With the upcoming reform of the healthcare system and the greater emphasis on care in the home and other living environments, geriatric providers will need alternate ways of monitoring disease, activity, response to therapy, and patient safety. Current understanding of the dynamic nature of chronic illnesses, their effects on health over time, and the ability to manage them in the community are limited to measuring a set of variables at discrete points in time, which does not account for the dynamic interactions between physiological systems and the environments of daily life. Recent developments of sensors, data recorders, and communication networks allow the unprecedented measurements of physiological and sociological data for use in geriatrics care. This article identifies and discusses the important issues regarding the use of monitoring technologies in elderly patients. The goals are fourfold. First, some emerging technology that may improve the lives of older adults and improve care are highlighted. Second, the possible applications of technology in geriatrics settings are discussed, with a focus on acute falls, dementia, and cardiac conditions. Third, real and perceived concerns in using monitoring technology are identified and addressed, including technology adoption by elderly people; stigma; and the reduction in social contact; ethical concerns of privacy, autonomy, and consent; concerns of clinicians, including information overload, licensure, and liability; current reimbursement schemes for using technology; and the reliability and infrastructure needed for monitoring technology. Fourth, future approaches to make monitoring technology useful and available in geriatrics are recommended.

Introduction

Older adults will soon constitute 20% of the population, yet little is known about how they will experience the onset of disease and disability or how to treat and prevent these conditions. With the anticipated reform of the healthcare system and the greater emphasis on care in the home and other living environments, geriatric providers will need alternate ways of monitoring disease, activity, response to therapy, and patient safety. The advent and requirements of electronic medical records provide an opportunity to link in situ monitoring with the medical record and the algorithms to respond to critical values. Current understanding of the dynamic nature of chronic illnesses and the ability to manage them in the community setting are often limited to measuring a set of variables at a few discrete points in time, which does not account for the dynamic interactions over time between physiological systems and the environments of daily life. Such detailed data may be available in a hospital but not in the community. Management of diseases, particularly in the community setting, often depends on limited contact times and self-reports.

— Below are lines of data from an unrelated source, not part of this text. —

(* ===== verification/Messages.v ===== *)
(** * Messages: checking, decoding and sending

    The verdicts of [checkMessage], the drains of the two queues, and what a
    receiver makes of a payload: who is accepted as its author, and that a
    finalized message arrives as it was sent. *)

From S2P Require Import Prelude Types Interfaces MessageSet Quorum RoundState CoreState Backlog Broadcast Round Phases Loop CoreSpec BroadcastSpec BacklogSpec.

Section Messages.
Context `{E : Env, L : !EnvLaws E}.

(** [checkMessage] in a running round: a view with a missing part is
    invalid; a round change is in the future for a later height only and old
    before the current view; any other message is in the future after the
    current view, while a round change is awaited, and, unless it is a
    PRE-PREPARE, while the proposal is awaited, and old before the current
    view. *)
Theorem checkMessage_correct c m cr code view :
  runs c m -> round (m_rs m) = Some cr ->
  let cs := i64 (sequence (m_rs m)) in
  checkMessage c code view = Ret
    match view with
    | Some (mkView (Some s) (Some r)) =>
        if decide ((code = MsgRoundChange /\ cs < s) \/
                   (code <> MsgRoundChange /\ view_lt (cs, cr) (s, r)))
        then Some errFutureMessage
        else if decide (view_lt (s, r) (cs, cr)) then Some ErrOldMessage
        else if decide (code <> MsgRoundChange /\
                  (m_waiting m = true \/ (m_state m = StateAcceptRequest /\ MsgPrePrepare < code)))
        then Some errFutureMessage
        else None
    | _ => Some errInvalidMessage
    end.
Proof.
  intros Hc Hr cs. destruct view as [[[s|] [r|]]|]; try done.
  change (mkView (Some s) (Some r)) with (full_view s r).
  rewrite (checkMessage_full c m cr code s r Hc Hr). f_equal. fold cs. unfold check_spec, view_lt.
  cbn [fst snd].
  assert (Hw : (m_waiting m || ((m_state m =? StateAcceptRequest) && (MsgPrePrepare <? code)))
    = true <-> (m_waiting m = true \/ (m_state m = StateAcceptRequest /\ MsgPrePrepare < code))).
  { rewrite orb_true_iff, andb_true_iff, Z.eqb_eq, Z.ltb_lt. done. }
  destruct (m_waiting m || _);
    destruct (Z.eqb_spec code MsgRoundChange), (Z.ltb_spec cs s), (Z.eqb_spec s cs),
      (Z.ltb_spec s cs), (Z.ltb_spec r cr), (Z.ltb_spec cr r); cbn [orb andb];
    repeat case_decide; first [done | lia | naive_solver lia].
Qed.

(** ** The backlog *)

(** [backlogs_loop] drains each queue on its own. *)
Lemma backlogs_loop_drained c m l :
  runs c m -> has_round m ->
  exists l' evss, backlogs_loop c l = Ret (l', mjoin evss) /\
    Forall3 (fun x x' evs => x'.1 = x.1 /\
      exists gone, drained (backlog_verdict c x.1) x.2 x'.2 evs gone) l l' evss.
Proof.
  intros Hc Hr. induction l as [|[src q] l (l' & evss & IH1 & IH2)].
  { exists [], []. split; [done|constructor]. }
  cbn [backlogs_loop].
  destruct (backlog_loop_total c m src q Hc Hr) as (q' & ev & gone & -> & D).
  cbn. rewrite IH1. cbn. exists ((src, q') :: l'), (ev :: evss). split; [done|].
  constructor; [split; [done|by exists gone]|done].
Qed.

(** [ProcessBacklog] in a running round: every sender's queue is drained
    in the order of its priorities, the messages taken out are exactly those
    before the first message from the future, those that pass [checkMessage]
    are posted (and no other), the rest stays stored, and nothing else of
    the node changes. *)
Theorem ProcessBacklog_correct c m :
  runs c m -> has_round m ->
  exists bl evs, ProcessBacklog c = Ret (tt, set_trace (trace c ++ evs) (set_backlogs bl c)) /\
    dom bl = dom (backlogs c) /\
    (forall src q, backlogs c !! src = Some q -> exists q' ev gone,
      bl !! src = Some q' /\ ev ⊆ evs /\ drained (backlog_verdict c src) q q' ev gone) /\
    (forall e, e ∈ evs -> exists src q msg p, backlogs c !! src = Some q /\
      (msg, p) ∈ prque_elems q /\ e = EGoBacklog src msg).
Proof.
  intros Hc Hr. set (l := map_to_list (backlogs c)).
  destruct (backlogs_loop_drained c m l Hc Hr) as (l' & evss & Hl & H3).
  exists (list_to_map l'), (mjoin evss).
  assert (Hfst : l'.*1 = l.*1).
  { clear - H3. induction H3 as [|x x' ev l l' evss [H _] _ IH]; csimpl; congruence. }
  assert (Hnd : NoDup l'.*1) by (rewrite Hfst; apply NoDup_fst_map_to_list).
  split; [|split; [|split]].
  - unfold ProcessBacklog, get_state, lift, modify, emits, mbind, prog_bind. fold l. by rewrite Hl.
  - apply set_eq. intros src. rewrite dom_list_to_map, Hfst, elem_of_list_to_set.
    rewrite elem_of_dom, list_elem_of_fmap. split.
    + intros ([s q] & -> & Hin). exists q. by apply elem_of_map_to_list.
    + intros [q Hq]. exists (src, q). split; [done|]. by apply elem_of_map_to_list.
  - intros src q Hq%elem_of_map_to_list. apply list_elem_of_lookup in Hq as [i Hi].
    destruct (Forall3_lookup_l _ _ _ _ _ _ H3 Hi) as ([s q'] & ev & Hi' & Hev & [Hs (gone & D)]).
    simpl in Hs. subst s. exists q', ev, gone. split; [|split; [|exact D]].
    + apply elem_of_list_to_map; [done|]. by eapply list_elem_of_lookup_2.
    + intros e He. apply list_elem_of_join. exists ev. split; [done|].
      by eapply list_elem_of_lookup_2.
  - intros e He. apply list_elem_of_join in He as (ev & He & Hev).
    apply list_elem_of_lookup in Hev as [i Hi].
    destruct (Forall3_lookup_r _ _ _ _ _ _ H3 Hi) as ([src q] & [s q'] & Hi' & _ & [_ (gone & D)]).
    simpl in D. rewrite (drained_evs _ _ _ _ _ D) in He.
    apply list_elem_of_omap in He as ([msg p] & Hin & Hv). exists src, q, msg, p.
    split; [apply elem_of_map_to_list; by eapply list_elem_of_lookup_2|]. split.
    + rewrite (drained_all _ _ _ _ _ D). set_solver.
    + simpl in Hv. destruct (backlog_verdict c src msg) as [[| |e']|] eqn:Ev; simplify_eq.
      unfold backlog_verdict, mret, outcome_ret in Ev. destruct (message_view msg); [|done].
      destruct (checkMessage _ _ _) as [[[]|]|]; simplify_eq/=; done.
Qed.

(** [ProcessPendingRequests] in a running round: the requests are taken
    out by priority up to the first one for a later height; those for the
    current height are posted, the older ones dropped, the rest stays. *)
Theorem ProcessPendingRequests_correct c m :
  runs c m ->
  exists q evs gone,
    ProcessPendingRequests c = Ret (tt, set_trace (trace c ++ evs) (set_pendingRequests q c)) /\
    prque_elems (pendingRequests c) ≡ₚ gone ++ prque_elems q /\
    StronglySorted (fun x y => y.2 <= x.2) gone /\
    (forall r p, (r, p) ∈ gone -> exists b, rq_Proposal r = Some b /\ Height b <= sequence (m_rs m)) /\
    (forall r, EGoRequest r ∈ evs <-> exists p b, (r, p) ∈ gone /\
      rq_Proposal r = Some b /\ Height b = sequence (m_rs m)) /\
    (prque_elems q = [] \/ exists r p b, (r, p) ∈ prque_elems q /\
      Forall (fun e => e.2 <= p) (prque_elems q) /\
      rq_Proposal r = Some b /\ sequence (m_rs m) < Height b).
Proof.
  intros Hc. pose proof (ok_pending _ (runs_aux _ _ Hc)) as Hok.
  destruct (pending_loop_total c m (pendingRequests c) Hc Hok) as (q & evs & gone & Hq & D).
  assert (Hsub : forall x, x ∈ gone \/ x ∈ prque_elems q -> x ∈ prque_elems (pendingRequests c)).
  { intros x Hx. rewrite (drained_all _ _ _ _ _ D). by apply elem_of_app. }
  assert (Hverd : forall r p, (r, p) ∈ prque_elems (pendingRequests c) -> exists b,
    rq_Proposal r = Some b /\ pending_verdict c r = Ret
      (if Height b <? sequence (m_rs m) then Skip
       else if sequence (m_rs m) <? Height b then Stop else Post (EGoRequest r))).
  { intros [o] p Hin. destruct (Hok _ _ Hin) as [b Hb]; simpl in Hb; subst o. exists b.
    split; [done|]. unfold pending_verdict. rewrite (checkRequestMsg_runs c m) by done. cbn.
    by repeat case_match. }
  exists q, evs, gone. split.
  { unfold ProcessPendingRequests, get_state, lift, modify, emits, mbind, prog_bind. by rewrite Hq. }
  split; [apply D|]. split; [apply D|]. split; [|split].
  - intros r p Hin. destruct (Hverd r p (Hsub _ (or_introl Hin))) as (b & Hb & Hv). exists b.
    split; [done|]. pose proof (drained_due _ _ _ _ _ D) as Hd. rewrite Forall_forall in Hd.
    specialize (Hd _ Hin). simpl in Hd. rewrite Hv in Hd.
    destruct (Z.ltb_spec (Height b) (sequence (m_rs m))); [lia|].
    by destruct (Z.ltb_spec (sequence (m_rs m)) (Height b)).
  - intros r. rewrite (drained_evs _ _ _ _ _ D). unfold posted. rewrite list_elem_of_omap. split.
    + intros ([r' p] & Hin & Hp). simpl in Hp.
      destruct (Hverd r' p (Hsub _ (or_introl Hin))) as (b & Hb & Hv). rewrite Hv in Hp.
      destruct (Z.ltb_spec (Height b) (sequence (m_rs m))); [done|].
      destruct (Z.ltb_spec (sequence (m_rs m)) (Height b)); [done|]. simplify_eq.
      exists p, b. split; [done|]. split; [done|lia].
    + intros (p & b & Hin & Hb & Hh). exists (r, p). split; [done|]. simpl.
      destruct (Hverd r p (Hsub _ (or_introl Hin))) as (b' & Hb' & ->). simplify_eq.
      by rewrite Hh, Z.ltb_irrefl.
  - destruct (drained_blocked _ _ _ _ _ D) as [?|(r & p & Hin & Hst & Hmax)]; [by left|right].
    destruct (Hverd r p (Hsub _ (or_intror Hin))) as (b & Hb & Hv). exists r, p, b.
    split; [done|]. split; [done|]. split; [done|]. rewrite Hv in Hst.
    destruct (Z.ltb_spec (Height b) (sequence (m_rs m))); [done|].
    by destruct (Z.ltb_spec (sequence (m_rs m)) (Height b)).
Qed.

(** ** Authors and signatures *)

(** [FromPayload] never fails on the verdict of the signature check: its
    result is the same for all validation functions. *)
Theorem FromPayload_ignores_validation payload (f g : string -> option SignResult -> string * err) :
  FromPayload payload (Some f) = FromPayload payload (Some g).
Proof.
  unfold FromPayload. destruct (DecodeMessage payload) as [msg|]; [|done].
  destruct (PayloadNoSig msg) as [d|]; [|done].
  destruct (f d (Signature msg)), (g d (Signature msg)). done.
Qed.

(** [decodeMsg] accepts a payload as a message of the validator it
    names, whoever sent it and whatever its signature is; only a name that is
    not in the validator set is refused. *)
Theorem decodeMsg_by_name c vs msg sg payload data :
  valSet c = Some vs ->
  EncodeMessage (mkMessage (Code msg) (Msg msg) (Msg_Validator msg) sg (CommittedSeal msg)) =
    Some payload ->
  PayloadNoSig msg = Some data ->
  decodeMsg c payload = Ret
    match (GetById vs (Msg_Validator msg)).2 with
    | None => inl ErrUnauthorized
    | Some val => inr (mkMessage (Code msg) (Msg msg) (Msg_Validator msg) sg (CommittedSeal msg), val)
    end.
Proof.
  intros Hvs He Hd. apply DecodeMessage_Encode in He. unfold decodeMsg, FromPayload.
  rewrite He. unfold PayloadNoSig in *. cbn [Code Msg Msg_Validator CommittedSeal]. rewrite Hd.
  cbn. rewrite Hvs. cbn. by destruct (GetById vs (Msg_Validator msg)).2.
Qed.

(** The message carries what the backend signed for the hash in this world. *)
Definition seals (w : World) (h : Hash) (msg : Message) : Prop :=
  exists w', be_Sign (PrepareCommittedSeal h) w = Ret (inl (CommittedSeal msg), w').

Lemma wlp_seal_commit c m msg :
  runs c m -> wlp (seal_commit msg) c (fun o _ => forall msg', o = Some msg' ->
    Code msg' = Code msg /\ Msg msg' = Msg msg /\ Msg_Validator msg' = Msg_Validator msg /\
    (Code msg = MsgCommit -> forall p, roundState_Proposal (m_rs m) = Some p ->
      seals (world c) (HashOf p) msg')).
Proof.
  intros Hc. unfold seal_commit. destruct (Z.eqb_spec (Code msg) MsgCommit) as [Hcode|].
  2: { apply wlp_ret. by intros msg' [= <-]. }
  unfold current. wlp_steps. match goal with H : currentRoundState c = Some _ |- _ =>
    rewrite (runs_rs _ _ Hc) in H; injection H as <- end.
  destruct (roundState_Proposal (m_rs m)) as [p|].
  2: { apply wlp_ret. by intros msg' [= <-]. }
  apply wlp_bind, wlp_call. intros [s|e] w Hw; apply wlp_ret; [|done]. intros msg' [= <-].
  do 3 (split; [done|]). intros _ p' [= <-]. by exists w.
Qed.

(** C31. What a node finalizes arrives: the payload decodes, at any node that
    knows the sender as a validator, to the same code and body, in the
    sender's name and with what the sender's backend signed over the message without
    its signature (nil, if the backend says so); a COMMIT for an accepted
    proposal carries, the same way, the seal over that proposal's hash. *)
Theorem finalizeMessage_received c m msg payload c1 c2 vs i val :
  runs c m ->
  finalizeMessage msg c = Ret (Some payload, c1) ->
  valSet c2 = Some vs -> GetById vs (m_id m) = (i, Some val) ->
  exists msg' data w w',
    decodeMsg c2 payload = Ret (inr (msg', val)) /\
    Code msg' = Code msg /\ Msg msg' = Msg msg /\ Msg_Validator msg' = m_id m /\
    PayloadNoSig msg' = Some data /\
    be_Sign data w = Ret (inl (Signature msg'), w') /\
    (Code msg = MsgCommit -> forall p, roundState_Proposal (m_rs m) = Some p ->
      seals (world c) (HashOf p) msg').
Proof.
  intros Hc Hf Hvs Hg. unfold finalizeMessage, get_state, mbind, prog_bind in Hf.
  rewrite (runs_id _ _ Hc) in Hf.
  pose proof (wlp_seal_commit c m (set_Msg_Validator (m_id m) msg) Hc) as Hs.
  destruct (seal_commit _ c) as [[o c']|] eqn:Es; [|done]. specialize (Hs _ _ Es).
  destruct o as [msg1|]; [|done]. destruct (Hs msg1 eq_refl) as (H1 & H2 & H3 & H4). simpl in H1, H2, H3, H4.
  destruct (PayloadNoSig msg1) as [data|] eqn:Hd; [|done]. unfold call in Hf.
  destruct (be_Sign data (world c')) as [[[sg|e] w]|] eqn:Hsg; [|done..].
  injection Hf as He _. exists (set_Signature sg msg1), data, (world c'), w.
  assert (Hd' : PayloadNoSig (set_Signature sg msg1) = Some data) by exact Hd.
  split; [|by rewrite Hsg].
  apply DecodeMessage_Encode in He. unfold decodeMsg, FromPayload. rewrite He, Hd'. cbn.
  rewrite Hvs. cbn. by rewrite H3, Hg.
Qed.
End Messages.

Recent developments of sensors, data recorders, and communication networks allow the unprecedented measurement of physiological and sociological data. Monitoring physiological markers and patient behaviors could lead to better understanding of aging and disease. Monitoring technology in situ can also greatly assist in chronic disease management to maximize health, prevent complications, and conserve healthcare resources. Monitoring technology can also allow older adults to live independently for longer and age in place. It can also provide opportunities for extending healthcare resources to more people who currently have little or no access to care.

Monitoring technology can also provide new avenues and approaches to studying aging. The dynamics of social engagement are important determinants of health and disease, which can be assessed using modern monitoring technologies.[1–3] Continuous physiological data may lead to a better understanding of the dynamic nature of risk factors for disease[4,5] and lead to better prediction of the onset of disease than a set of measurements at a few points in time.

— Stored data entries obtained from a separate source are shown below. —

(* ===== verification/Decided.v ===== *)
(** * Decided: what a node in state Committed knows

    Between two events a node that has decided a block is in the state
    Committed and still holds the COMMIT messages that made it decide.  The
    invariant [certificate_held] says so; with it, agreement is a statement
    about the states that nodes are in, and not only about their steps. *)

From S2P Require Import Prelude Types Interfaces MessageSet Quorum RoundState CoreState Backlog Broadcast Round Phases Loop CoreSpec BroadcastSpec BacklogSpec Node Refinement CoreRefinement Safety Correctness.

Section Decided.
Context `{E : Env, L : !EnvLaws E}.

Definition committed (m : main) : Prop := m_state m = StateCommitted /\ m_waiting m = false.

Definition certificate_held (m : main) : Prop :=
  committed m -> reachThreshold (m_vs m) (MessageSet_Size (Commits (m_rs m))) = true.

(** More votes do not undo a quorum. *)
Lemma reachThreshold_mono vs n n' :
  n <= n' <= Size vs -> reachThreshold vs n = true -> reachThreshold vs n' = true.
Proof.
  unfold reachThreshold. intros Hn. destruct (_ =? 0).
  - rewrite !Z.eqb_eq. lia.
  - destruct (Z.ltb_spec (2 * FaultTolerantNum vs) n), (Z.ltb_spec (2 * FaultTolerantNum vs) n');
      done || lia.
Qed.

(** The senders of a set of votes are validators. *)
Lemma senders_valid vs ms : set_ok vs ms -> senders ms ⊆ list_to_set (ID <$> List vs).
Proof.
  intros [Hwf Hvs] i [msg Hi]%elem_of_senders. rewrite elem_of_list_to_set. apply member_of_set.
  rewrite <- Hvs. by apply (Hwf i msg).
Qed.

Lemma set_ok_size vs ms : set_ok vs ms -> MessageSet_Size ms <= Size vs.
Proof.
  intros Hs%senders_valid%subseteq_size. rewrite <- size_senders, Size_List.
  apply Nat2Z.inj_le. etrans; [exact Hs|]. etrans; [apply size_list_to_set_le|].
  by rewrite length_fmap.
Qed.

Lemma MessageSet_Add_Size ms msg : MessageSet_Size ms <= MessageSet_Size (MessageSet_Add ms msg).2.
Proof.
  unfold MessageSet_Add, MessageSet_Size. destruct (MessageSet_verify ms msg); simpl; [lia|].
  rewrite map_size_insert. destruct (messages ms !! _); simpl; lia.
Qed.

Lemma step_certificate m a m' :
  main_inv m -> step m a m' -> certificate_held m -> certificate_held m'.
Proof.
  intros Hm Hs Hc.
  assert (Hm' : main_inv m') by by eapply step_inv.
  destruct Hs; try done; unfold certificate_held, committed in *; simpl in *; try done;
    try (by intros [? ?]); try (intros [? ?]; congruence).
  - (* a COMMIT *) intros Hd. eapply reachThreshold_mono; [|by apply Hc]. split; [apply MessageSet_Add_Size|].
    apply (set_ok_size _ _ (inv_commits _ _ (inv_rs _ Hm'))).
  - (* the decision *) intros _. destruct (LockHash_fields _ _ H5) as (_ & _ & _ & _ & -> & _). done.
Qed.

Lemma steps_certificate m acts m' :
  main_inv m -> steps m acts m' -> certificate_held m -> certificate_held m'.
Proof.
  intros Hm Hs. induction Hs as [|m1 m2 m3 a1 a2 H1 _ IH]; [done|]. intros Hc.
  apply IH; [by eapply step_inv|by eapply step_certificate].
Qed.

(** The certificate of a committed node. *)
Lemma committed_certificate m p :
  main_inv m -> certificate_held m -> committed m -> roundState_Proposal (m_rs m) = Some p ->
  exists sub w, sub_View sub ≫= pair_of = Some w /\ at_view m w /\ Digest sub = HashOf p /\
    quorum (m_vs m) (senders (Commits (m_rs m))) /\
    forall i, i ∈ senders (Commits (m_rs m)) -> exists msg,
      messages (Commits (m_rs m)) !! i = Some msg /\ DecodeSubject (Msg msg) = Some sub.
Proof.
  intros Hm Hh Hc Hp. destruct (at_view_exists m Hm) as [w Hw].
  destruct (Subject_Ret _ _ (inv_rs _ Hm)) as [o Ho].
  assert (exists sub, o = Some sub) as [sub ->].
  { pose proof Hp as Hp'. unfold roundState_Proposal in Hp'. unfold roundState_Subject in Ho.
    destruct (rs_PrePrepare (m_rs m)) as [pp|]; [|done].
    destruct (round (m_rs m)); [|done]. rewrite Hp' in Ho. cbn in Ho. injection Ho as <-. eauto. }
  destruct (Subject_Some m sub w Hm Hw Ho) as [Hsv (p' & Hp' & Hd)].
  destruct (commits_certificate m sub Hm Ho (Hh Hc)) as [HQ Hmsgs].
  exists sub, w. split; [done|]. split; [done|]. split; [congruence|]. split; [done|].
  intros i Hi. destruct (Hmsgs i Hi) as (msg & ? & _ & _ & ?). by exists msg.
Qed.

(** Two committed nodes at the same height hold the same block. *)
Lemma committed_agree m1 m2 p1 p2 (F : gset string) (from to : string -> main)
    (acts : string -> list act) :
  main_inv m1 -> main_inv m2 -> certificate_held m1 -> certificate_held m2 ->
  committed m1 -> committed m2 -> sequence (m_rs m1) = sequence (m_rs m2) ->
  roundState_Proposal (m_rs m1) = Some p1 -> roundState_Proposal (m_rs m2) = Some p2 ->
  HashOf p1 <> ZeroHash -> HashOf p2 <> ZeroHash ->
  List (m_vs m1) = List (m_vs m2) ->
  0 < Size (m_vs m1) < 2 ^ 53 -> Size (m_vs m1) mod 3 = 1 \/ Size (m_vs m1) <= 3 ->
  Z.of_nat (size F) <= FaultTolerantNum (m_vs m1) ->
  (forall i, i ∉ F -> main_inv (from i) /\ steps (from i) (acts i) (to i) /\
     AUnlock (sequence (m_rs m1)) ∉ acts i) ->
  (forall m i msg s, m = m1 \/ m = m2 -> i ∉ F ->
    messages (Commits (m_rs m)) !! i = Some msg -> DecodeSubject (Msg msg) = Some s ->
    ACommit s ∈ acts i) ->
  HashOf p1 = HashOf p2.
Proof.
  intros I1 I2 C1 C2 D1 D2 Hseq P1 P2 Z1 Z2 Hl Hn Hmod HF Hruns Hauth.
  destruct (committed_certificate m1 p1 I1 C1 D1 P1) as (s1 & w1 & V1 & [A1 _] & E1 & Q1 & M1).
  destruct (committed_certificate m2 p2 I2 C2 D2 P2) as (s2 & w2 & V2 & [A2 _] & E2 & Q2 & M2).
  rewrite <- E1, <- E2. apply (backed_agree (m_vs m1) (m_vs m2) F acts (sequence (m_rs m1)));
    try done; try congruence.
  - rewrite A1. eapply votes_backed; try done. intros i msg s. apply Hauth. by left.
  - rewrite Hseq, A2. eapply votes_backed; try done. intros i msg s. apply Hauth. by right.
  - intros i _ HiF. exists (from i), (to i). by apply Hruns.
Qed.

Lemma runs_fun c m m' : runs c m -> runs c m' -> m = m'.
Proof.
  intros [H1 H2 H3 H4 H5 H6 _] [K1 K2 K3 K4 K5 K6 _]. destruct m, m'; simpl in *. congruence.
Qed.

(** A run from the start, with the certificate of the state it ends in. *)
Lemma wp_Start_run_steps id b w p last w1 evs :
  be_LastProposal w = Ret ((Some p, last), w1) -> Forall valid_event evs ->
  wp (Start;; run evs) (NewEngine id b w) (fun _ c => exists vs w2 m acts es,
    be_Validators p w1 = Ret (Some vs, w2) /\ runs c m /\ main_inv m /\ certificate_held m /\
    steps (start_main id vs p last) acts m /\
    trace c = ETimer roundChangeTimeout :: es /\ Forall (justified id acts evs) es).
Proof.
  intros Hlp Hv. eapply wp_mono; [by apply (wp_Start_run id b w p last w1 evs)|].
  intros [] c (vs & w2 & m & acts & es & H1 & H2 & H3 & H4 & H5 & H6 & _).
  exists vs, w2, m, acts, es. do 3 (split; [done|]). split; [|done].
  eapply steps_certificate; [apply start_main_inv|done|]. by intros [? _].
Qed.
End Decided.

Despite the interest in these technologies for clinical use, many hurdles exist in bringing monitoring technology into clinical care. Technology is often developed without proper understanding of specific needs of older adults or what would be useful to clinicians. Patients, particularly older adults, are concerned about privacy, unfamiliarity with technology, and potential decrease in social contact. Many providers are concerned about potential information overload, with irrelevant information and technology detracting from interpersonal care. The lack of funding for instrumentation, data collection, and interpretation of data can also be prohibitive.

This article has four goals: first, to highlight emerging technology that may be used to improve the health and care of older adults; second, to discuss the possible applications of technology in geriatrics settings; third, to identify and address real and perceived problems in using monitoring technology; and fourth, to provide recommendations for future clinical and research to help make monitoring technology useful and available.